- Task to carry out:
From the entries below, output the line with "to the directories" and each following line up to and including the line with "vok_next : in_u 8 v.(next_super);", exactly as written.

── Entries supplied ──

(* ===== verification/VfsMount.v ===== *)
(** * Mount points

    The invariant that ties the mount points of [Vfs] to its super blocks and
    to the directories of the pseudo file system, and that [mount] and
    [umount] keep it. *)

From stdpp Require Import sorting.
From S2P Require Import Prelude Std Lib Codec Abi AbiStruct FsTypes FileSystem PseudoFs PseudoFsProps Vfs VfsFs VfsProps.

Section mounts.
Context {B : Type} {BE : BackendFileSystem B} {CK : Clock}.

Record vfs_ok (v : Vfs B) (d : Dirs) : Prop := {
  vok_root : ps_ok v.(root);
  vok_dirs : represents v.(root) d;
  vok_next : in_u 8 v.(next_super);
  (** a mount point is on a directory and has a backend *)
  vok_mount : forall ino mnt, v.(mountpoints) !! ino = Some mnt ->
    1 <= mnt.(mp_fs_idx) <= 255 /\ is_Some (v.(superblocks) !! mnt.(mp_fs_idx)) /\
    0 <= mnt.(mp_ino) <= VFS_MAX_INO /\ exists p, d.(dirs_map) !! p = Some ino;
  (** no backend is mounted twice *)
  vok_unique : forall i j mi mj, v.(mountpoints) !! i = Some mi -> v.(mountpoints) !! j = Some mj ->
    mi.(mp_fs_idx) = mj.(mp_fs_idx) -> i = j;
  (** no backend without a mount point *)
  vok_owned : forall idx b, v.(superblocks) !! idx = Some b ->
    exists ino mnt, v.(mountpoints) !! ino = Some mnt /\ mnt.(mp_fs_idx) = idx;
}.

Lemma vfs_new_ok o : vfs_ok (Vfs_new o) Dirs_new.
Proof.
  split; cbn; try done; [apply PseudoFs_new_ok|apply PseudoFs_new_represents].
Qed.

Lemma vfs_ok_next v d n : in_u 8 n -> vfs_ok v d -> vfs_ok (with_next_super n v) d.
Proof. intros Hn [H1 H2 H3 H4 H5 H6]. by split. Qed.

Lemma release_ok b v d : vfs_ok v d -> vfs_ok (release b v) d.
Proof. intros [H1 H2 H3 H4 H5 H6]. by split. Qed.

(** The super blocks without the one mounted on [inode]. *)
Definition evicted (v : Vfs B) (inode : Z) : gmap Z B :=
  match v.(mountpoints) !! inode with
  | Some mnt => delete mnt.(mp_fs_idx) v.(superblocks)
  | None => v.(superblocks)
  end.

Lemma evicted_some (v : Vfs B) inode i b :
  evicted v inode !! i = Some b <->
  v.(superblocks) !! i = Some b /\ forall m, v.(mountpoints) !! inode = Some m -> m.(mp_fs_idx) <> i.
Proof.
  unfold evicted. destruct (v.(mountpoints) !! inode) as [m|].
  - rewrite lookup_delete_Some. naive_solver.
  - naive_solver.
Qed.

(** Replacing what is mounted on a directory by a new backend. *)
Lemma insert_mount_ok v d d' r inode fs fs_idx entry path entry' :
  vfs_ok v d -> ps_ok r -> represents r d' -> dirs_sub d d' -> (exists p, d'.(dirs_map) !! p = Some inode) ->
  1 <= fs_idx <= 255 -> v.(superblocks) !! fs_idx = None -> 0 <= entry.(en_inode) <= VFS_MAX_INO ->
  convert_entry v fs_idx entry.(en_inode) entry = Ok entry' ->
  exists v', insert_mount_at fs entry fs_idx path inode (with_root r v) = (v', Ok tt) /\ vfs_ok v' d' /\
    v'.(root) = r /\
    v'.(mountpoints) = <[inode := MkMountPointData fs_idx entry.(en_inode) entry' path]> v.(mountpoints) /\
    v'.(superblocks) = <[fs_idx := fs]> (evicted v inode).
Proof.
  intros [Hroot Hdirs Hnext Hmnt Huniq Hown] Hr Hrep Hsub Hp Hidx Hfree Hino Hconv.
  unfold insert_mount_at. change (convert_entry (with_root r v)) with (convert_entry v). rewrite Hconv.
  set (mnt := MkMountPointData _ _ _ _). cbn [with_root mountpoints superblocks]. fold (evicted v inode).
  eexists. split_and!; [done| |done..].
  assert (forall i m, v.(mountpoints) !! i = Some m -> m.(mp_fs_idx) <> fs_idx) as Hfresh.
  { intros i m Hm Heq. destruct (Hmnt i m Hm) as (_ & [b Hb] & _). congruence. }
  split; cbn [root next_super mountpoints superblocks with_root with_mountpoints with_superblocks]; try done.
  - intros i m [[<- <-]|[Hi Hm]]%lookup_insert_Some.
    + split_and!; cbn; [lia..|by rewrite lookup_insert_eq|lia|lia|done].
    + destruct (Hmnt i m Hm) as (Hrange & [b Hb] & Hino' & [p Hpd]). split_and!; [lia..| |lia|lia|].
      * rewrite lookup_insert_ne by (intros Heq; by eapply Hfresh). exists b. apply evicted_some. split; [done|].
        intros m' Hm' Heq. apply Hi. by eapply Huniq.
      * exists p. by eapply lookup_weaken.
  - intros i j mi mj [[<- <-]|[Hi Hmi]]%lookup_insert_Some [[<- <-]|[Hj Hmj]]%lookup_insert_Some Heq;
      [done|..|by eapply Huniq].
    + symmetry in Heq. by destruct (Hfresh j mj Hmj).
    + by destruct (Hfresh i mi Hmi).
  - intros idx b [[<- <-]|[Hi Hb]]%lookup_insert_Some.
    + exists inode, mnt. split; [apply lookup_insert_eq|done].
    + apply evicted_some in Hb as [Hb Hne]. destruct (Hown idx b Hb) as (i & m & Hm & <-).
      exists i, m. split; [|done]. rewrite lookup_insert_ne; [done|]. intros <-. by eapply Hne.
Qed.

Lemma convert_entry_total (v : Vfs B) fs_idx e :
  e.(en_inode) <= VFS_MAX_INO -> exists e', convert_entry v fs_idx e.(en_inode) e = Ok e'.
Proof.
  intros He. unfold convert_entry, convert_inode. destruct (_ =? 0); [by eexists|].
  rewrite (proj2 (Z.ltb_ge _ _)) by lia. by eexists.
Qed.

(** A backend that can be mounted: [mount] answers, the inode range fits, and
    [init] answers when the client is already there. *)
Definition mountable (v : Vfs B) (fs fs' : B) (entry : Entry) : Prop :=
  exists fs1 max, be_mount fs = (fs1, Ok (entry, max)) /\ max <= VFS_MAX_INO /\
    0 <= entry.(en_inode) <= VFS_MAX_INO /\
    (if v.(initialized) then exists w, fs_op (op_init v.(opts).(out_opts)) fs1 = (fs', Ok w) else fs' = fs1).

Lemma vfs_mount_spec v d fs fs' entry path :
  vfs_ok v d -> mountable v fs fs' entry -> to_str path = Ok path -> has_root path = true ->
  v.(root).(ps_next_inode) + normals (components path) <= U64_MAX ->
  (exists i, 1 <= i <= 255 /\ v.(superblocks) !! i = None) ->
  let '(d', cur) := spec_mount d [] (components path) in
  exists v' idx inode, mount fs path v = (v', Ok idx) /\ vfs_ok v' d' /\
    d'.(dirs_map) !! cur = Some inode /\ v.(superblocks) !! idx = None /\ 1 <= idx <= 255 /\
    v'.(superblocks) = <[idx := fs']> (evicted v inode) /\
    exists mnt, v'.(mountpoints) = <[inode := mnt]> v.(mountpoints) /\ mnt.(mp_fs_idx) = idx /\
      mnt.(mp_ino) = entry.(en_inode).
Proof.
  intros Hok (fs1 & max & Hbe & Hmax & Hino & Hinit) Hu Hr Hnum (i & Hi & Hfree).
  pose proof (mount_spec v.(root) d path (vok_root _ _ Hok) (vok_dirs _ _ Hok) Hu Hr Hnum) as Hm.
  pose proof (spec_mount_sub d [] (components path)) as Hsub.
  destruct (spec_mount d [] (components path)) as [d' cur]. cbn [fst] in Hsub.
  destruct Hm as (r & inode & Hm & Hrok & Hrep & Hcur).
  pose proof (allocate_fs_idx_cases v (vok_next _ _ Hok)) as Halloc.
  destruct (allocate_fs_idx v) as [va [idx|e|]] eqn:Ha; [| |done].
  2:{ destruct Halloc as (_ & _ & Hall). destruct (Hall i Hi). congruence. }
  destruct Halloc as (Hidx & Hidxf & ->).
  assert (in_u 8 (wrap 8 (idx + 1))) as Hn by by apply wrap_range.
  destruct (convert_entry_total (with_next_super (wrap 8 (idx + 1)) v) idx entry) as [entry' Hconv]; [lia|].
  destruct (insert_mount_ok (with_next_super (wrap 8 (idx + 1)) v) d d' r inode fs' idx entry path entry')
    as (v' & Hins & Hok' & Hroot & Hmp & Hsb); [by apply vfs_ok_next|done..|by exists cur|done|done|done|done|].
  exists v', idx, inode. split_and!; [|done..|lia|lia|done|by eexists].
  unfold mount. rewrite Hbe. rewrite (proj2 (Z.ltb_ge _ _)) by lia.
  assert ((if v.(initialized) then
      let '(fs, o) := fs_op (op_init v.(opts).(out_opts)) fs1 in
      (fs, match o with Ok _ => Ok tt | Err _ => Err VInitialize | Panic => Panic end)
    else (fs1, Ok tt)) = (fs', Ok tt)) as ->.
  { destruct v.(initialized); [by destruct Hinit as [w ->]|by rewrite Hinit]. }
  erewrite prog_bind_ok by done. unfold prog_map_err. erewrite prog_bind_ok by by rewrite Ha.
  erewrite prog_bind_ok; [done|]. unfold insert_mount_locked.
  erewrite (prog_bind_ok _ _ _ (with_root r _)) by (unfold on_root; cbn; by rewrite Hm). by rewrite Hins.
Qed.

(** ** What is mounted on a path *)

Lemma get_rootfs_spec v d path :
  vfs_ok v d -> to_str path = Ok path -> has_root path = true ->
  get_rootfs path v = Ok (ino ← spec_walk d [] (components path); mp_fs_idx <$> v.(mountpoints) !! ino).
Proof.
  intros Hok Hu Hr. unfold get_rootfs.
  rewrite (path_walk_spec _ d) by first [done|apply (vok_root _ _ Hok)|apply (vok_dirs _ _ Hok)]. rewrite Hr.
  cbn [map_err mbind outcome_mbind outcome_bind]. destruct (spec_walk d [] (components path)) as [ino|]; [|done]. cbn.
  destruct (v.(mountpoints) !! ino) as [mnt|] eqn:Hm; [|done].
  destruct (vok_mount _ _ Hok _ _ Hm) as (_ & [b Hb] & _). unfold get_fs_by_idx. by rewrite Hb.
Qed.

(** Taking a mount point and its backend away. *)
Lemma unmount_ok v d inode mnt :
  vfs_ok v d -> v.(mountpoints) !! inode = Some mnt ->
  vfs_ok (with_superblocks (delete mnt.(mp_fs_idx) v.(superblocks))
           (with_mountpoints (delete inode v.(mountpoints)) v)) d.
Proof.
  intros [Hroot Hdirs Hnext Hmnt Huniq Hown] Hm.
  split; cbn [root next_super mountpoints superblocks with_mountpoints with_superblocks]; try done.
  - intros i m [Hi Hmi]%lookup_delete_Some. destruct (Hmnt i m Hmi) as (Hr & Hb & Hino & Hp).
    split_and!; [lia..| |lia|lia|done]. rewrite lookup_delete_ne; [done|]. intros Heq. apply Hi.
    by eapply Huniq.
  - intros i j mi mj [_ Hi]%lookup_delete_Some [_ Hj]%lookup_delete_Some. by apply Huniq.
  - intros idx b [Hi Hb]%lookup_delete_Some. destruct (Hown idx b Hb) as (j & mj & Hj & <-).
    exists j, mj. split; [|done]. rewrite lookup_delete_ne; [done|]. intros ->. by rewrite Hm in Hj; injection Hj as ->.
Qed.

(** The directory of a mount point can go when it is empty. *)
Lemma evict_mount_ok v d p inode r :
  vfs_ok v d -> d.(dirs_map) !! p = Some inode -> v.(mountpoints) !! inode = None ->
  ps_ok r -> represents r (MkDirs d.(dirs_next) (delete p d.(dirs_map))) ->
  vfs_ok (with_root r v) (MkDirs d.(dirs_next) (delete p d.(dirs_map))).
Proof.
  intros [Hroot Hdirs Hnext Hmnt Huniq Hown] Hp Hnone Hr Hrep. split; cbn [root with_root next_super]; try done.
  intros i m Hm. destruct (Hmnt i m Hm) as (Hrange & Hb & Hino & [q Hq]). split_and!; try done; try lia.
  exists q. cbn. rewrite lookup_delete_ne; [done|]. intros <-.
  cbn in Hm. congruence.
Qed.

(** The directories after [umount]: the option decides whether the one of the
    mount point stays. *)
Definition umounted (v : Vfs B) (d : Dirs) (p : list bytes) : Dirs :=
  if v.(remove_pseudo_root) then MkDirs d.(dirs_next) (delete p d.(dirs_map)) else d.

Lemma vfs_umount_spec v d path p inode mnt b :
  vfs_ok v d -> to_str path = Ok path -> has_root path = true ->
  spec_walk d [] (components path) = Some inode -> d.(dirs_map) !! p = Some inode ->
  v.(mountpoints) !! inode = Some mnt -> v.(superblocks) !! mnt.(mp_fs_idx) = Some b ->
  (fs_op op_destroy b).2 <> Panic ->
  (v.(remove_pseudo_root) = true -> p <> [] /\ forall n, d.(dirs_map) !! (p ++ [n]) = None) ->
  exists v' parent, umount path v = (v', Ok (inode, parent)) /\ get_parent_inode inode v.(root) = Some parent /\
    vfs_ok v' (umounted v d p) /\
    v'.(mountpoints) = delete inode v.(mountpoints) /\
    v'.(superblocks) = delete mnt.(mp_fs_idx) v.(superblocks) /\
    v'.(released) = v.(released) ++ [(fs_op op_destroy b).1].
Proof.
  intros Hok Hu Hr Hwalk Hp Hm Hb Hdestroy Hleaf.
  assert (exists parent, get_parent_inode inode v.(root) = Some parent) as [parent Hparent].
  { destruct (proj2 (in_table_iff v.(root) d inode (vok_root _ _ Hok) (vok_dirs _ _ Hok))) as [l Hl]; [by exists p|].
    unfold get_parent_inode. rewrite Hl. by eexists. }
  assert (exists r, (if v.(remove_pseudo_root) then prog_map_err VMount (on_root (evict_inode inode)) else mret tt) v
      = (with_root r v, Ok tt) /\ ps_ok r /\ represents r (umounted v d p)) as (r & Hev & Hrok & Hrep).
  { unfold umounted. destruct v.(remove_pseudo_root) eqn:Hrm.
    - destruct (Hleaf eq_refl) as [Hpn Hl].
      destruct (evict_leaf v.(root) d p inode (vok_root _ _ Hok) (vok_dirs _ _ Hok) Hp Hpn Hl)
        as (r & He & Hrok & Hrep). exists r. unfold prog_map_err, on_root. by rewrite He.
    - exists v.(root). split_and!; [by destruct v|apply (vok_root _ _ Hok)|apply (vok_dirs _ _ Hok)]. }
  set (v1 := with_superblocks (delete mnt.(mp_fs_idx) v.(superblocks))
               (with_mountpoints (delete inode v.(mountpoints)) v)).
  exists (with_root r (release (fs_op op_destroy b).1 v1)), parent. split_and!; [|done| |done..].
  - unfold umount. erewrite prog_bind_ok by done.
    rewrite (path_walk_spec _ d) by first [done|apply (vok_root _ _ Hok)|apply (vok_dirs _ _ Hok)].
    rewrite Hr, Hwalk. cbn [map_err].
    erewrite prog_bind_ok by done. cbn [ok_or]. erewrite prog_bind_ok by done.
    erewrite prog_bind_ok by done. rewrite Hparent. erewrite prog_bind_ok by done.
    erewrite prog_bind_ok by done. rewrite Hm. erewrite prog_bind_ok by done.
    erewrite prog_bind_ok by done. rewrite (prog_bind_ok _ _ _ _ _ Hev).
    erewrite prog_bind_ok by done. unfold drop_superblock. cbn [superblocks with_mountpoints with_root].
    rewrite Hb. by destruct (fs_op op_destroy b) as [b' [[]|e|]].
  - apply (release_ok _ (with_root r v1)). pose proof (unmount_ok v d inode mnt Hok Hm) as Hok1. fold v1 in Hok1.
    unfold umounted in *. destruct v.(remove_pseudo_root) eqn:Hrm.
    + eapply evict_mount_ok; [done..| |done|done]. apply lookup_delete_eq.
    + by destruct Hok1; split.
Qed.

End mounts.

───
── Entries supplied ──

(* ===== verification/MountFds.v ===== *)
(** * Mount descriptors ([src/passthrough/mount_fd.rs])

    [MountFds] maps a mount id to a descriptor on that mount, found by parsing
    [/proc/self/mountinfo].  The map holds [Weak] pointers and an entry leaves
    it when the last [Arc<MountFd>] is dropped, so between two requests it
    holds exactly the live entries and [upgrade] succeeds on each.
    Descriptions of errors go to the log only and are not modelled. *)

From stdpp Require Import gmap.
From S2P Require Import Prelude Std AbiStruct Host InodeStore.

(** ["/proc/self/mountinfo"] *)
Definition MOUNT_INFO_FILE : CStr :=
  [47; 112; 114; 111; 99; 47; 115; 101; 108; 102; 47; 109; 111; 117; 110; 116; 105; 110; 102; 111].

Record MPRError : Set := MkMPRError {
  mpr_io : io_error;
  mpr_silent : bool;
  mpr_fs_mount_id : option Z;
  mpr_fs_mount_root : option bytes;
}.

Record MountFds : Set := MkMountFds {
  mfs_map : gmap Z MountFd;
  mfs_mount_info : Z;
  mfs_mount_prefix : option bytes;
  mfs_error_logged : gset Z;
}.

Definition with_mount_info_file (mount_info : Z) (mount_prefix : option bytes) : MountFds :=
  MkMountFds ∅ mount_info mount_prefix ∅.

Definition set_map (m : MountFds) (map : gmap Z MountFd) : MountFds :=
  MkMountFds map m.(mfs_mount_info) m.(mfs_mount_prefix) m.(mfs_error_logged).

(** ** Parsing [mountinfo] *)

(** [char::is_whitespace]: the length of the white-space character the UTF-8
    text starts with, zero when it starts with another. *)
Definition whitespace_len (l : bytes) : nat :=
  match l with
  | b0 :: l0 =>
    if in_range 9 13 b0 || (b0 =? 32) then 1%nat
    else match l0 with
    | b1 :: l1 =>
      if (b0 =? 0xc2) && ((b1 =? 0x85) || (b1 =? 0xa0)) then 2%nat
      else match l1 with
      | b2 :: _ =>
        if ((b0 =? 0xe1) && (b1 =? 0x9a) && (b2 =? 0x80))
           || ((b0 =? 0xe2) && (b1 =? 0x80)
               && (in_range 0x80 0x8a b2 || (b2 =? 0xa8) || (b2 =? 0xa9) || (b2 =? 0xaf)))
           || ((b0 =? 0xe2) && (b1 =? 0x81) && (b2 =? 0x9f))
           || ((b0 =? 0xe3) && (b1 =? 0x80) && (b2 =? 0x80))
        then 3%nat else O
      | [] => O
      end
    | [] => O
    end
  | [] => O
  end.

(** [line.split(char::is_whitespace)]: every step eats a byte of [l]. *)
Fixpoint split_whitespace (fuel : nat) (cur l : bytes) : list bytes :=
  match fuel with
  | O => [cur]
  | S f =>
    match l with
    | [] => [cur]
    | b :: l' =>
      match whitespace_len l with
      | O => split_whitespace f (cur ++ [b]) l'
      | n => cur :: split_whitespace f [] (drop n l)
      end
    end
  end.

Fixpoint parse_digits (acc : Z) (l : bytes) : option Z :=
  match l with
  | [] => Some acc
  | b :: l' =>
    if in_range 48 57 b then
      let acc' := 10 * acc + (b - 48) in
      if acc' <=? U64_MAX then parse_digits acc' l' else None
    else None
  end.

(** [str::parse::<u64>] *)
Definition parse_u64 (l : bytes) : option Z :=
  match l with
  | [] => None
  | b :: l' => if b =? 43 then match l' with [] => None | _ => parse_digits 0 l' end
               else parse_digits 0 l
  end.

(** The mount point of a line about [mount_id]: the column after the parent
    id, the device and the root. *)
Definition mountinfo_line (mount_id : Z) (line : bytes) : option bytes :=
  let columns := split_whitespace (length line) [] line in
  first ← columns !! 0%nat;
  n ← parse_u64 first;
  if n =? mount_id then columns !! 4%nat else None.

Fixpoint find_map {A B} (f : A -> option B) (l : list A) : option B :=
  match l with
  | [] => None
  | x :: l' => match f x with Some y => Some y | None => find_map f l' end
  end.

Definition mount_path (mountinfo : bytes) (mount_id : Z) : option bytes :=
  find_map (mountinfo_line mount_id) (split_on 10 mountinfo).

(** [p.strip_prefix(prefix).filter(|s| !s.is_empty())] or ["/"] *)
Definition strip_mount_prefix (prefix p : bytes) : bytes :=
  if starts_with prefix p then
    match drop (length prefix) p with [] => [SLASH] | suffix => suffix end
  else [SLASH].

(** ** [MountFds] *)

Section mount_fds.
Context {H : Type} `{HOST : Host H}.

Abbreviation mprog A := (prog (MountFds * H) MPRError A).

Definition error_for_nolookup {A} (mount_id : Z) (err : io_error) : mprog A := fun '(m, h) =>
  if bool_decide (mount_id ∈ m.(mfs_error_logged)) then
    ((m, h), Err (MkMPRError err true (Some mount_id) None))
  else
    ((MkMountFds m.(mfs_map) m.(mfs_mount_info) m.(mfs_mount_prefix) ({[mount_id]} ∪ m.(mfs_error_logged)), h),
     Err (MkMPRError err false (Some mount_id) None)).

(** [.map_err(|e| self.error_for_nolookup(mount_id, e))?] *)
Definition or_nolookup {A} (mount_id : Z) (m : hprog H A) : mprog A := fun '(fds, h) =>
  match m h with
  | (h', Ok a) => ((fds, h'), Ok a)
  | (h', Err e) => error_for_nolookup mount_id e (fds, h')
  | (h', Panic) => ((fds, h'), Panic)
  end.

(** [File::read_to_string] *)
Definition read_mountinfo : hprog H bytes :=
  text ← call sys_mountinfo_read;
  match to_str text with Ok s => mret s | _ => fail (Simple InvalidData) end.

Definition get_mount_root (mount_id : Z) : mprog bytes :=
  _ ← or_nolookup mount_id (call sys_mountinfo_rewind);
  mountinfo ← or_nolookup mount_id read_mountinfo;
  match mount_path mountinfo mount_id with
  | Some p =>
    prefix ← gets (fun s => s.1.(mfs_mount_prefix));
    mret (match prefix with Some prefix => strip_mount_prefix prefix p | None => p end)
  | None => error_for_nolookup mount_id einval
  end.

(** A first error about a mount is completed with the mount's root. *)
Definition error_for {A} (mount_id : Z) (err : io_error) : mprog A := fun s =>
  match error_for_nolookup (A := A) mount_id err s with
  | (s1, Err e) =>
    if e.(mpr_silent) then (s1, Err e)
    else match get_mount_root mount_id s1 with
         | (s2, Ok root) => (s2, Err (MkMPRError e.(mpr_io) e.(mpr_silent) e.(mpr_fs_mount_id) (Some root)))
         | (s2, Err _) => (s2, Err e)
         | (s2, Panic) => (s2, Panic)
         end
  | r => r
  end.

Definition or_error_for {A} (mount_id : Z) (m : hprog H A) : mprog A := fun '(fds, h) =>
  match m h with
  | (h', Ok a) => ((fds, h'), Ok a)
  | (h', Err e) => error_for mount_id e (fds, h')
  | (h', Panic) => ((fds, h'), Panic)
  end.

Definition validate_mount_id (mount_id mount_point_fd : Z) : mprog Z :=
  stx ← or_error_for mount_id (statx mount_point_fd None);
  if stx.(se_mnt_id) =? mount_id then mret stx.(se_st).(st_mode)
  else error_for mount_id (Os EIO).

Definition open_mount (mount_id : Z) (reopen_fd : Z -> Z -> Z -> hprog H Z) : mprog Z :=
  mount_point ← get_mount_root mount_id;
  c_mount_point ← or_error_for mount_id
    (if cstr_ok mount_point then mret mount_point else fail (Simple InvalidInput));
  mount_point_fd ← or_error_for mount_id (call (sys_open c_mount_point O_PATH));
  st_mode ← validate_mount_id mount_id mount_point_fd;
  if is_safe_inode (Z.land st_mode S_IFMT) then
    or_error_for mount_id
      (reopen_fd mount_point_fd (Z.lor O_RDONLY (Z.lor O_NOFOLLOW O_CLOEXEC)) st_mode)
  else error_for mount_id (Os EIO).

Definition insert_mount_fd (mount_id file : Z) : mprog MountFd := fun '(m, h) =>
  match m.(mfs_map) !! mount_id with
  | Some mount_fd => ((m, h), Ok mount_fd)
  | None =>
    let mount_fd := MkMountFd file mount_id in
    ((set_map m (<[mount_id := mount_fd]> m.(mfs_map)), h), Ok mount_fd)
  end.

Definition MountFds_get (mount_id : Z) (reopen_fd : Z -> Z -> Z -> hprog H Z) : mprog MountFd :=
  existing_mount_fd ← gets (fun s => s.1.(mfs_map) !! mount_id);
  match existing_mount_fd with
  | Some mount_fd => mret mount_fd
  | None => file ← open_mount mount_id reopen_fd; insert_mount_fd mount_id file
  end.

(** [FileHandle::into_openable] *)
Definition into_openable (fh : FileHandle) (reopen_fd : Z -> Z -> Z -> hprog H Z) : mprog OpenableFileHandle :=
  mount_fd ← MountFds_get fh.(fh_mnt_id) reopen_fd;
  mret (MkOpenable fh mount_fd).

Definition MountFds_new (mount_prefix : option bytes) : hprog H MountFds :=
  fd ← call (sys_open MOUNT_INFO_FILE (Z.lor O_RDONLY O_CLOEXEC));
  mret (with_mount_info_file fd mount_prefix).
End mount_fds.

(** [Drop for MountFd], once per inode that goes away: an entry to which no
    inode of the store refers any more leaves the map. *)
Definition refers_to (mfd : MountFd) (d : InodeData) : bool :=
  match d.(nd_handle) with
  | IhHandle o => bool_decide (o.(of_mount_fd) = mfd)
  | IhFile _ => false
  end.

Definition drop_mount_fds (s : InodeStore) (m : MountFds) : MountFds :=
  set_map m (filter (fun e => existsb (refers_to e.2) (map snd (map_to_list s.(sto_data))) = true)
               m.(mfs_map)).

───
── Entries supplied ──

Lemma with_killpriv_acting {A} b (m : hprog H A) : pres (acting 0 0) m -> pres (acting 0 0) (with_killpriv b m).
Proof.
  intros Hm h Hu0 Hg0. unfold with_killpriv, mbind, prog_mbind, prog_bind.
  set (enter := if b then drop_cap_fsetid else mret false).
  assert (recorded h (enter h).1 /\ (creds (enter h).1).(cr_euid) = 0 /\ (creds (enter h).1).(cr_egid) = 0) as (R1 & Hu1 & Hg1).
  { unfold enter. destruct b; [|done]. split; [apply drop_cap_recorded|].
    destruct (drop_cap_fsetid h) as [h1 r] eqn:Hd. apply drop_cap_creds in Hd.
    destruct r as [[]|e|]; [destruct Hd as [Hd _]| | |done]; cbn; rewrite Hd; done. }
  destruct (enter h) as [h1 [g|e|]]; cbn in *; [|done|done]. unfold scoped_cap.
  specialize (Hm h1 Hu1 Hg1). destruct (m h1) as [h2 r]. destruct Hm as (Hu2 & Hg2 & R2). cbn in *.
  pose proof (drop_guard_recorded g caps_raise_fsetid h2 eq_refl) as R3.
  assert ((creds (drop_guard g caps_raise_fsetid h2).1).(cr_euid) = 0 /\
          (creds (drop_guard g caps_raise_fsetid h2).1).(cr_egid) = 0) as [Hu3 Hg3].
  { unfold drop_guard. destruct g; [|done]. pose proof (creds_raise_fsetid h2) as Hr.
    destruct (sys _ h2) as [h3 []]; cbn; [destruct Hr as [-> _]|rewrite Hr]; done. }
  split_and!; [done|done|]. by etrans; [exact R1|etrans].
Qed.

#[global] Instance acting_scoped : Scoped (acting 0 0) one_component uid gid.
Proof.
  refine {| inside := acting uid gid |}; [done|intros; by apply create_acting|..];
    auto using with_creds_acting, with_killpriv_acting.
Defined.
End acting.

───

- Task answer:
    to the directories of the pseudo file system, and that [mount] and
    [umount] keep it. *)

From stdpp Require Import sorting.
From S2P Require Import Prelude Std Lib Codec Abi AbiStruct FsTypes FileSystem PseudoFs PseudoFsProps Vfs VfsFs VfsProps.

Section mounts.
Context {B : Type} {BE : BackendFileSystem B} {CK : Clock}.

Record vfs_ok (v : Vfs B) (d : Dirs) : Prop := {
  vok_root : ps_ok v.(root);
  vok_dirs : represents v.(root) d;
  vok_next : in_u 8 v.(next_super);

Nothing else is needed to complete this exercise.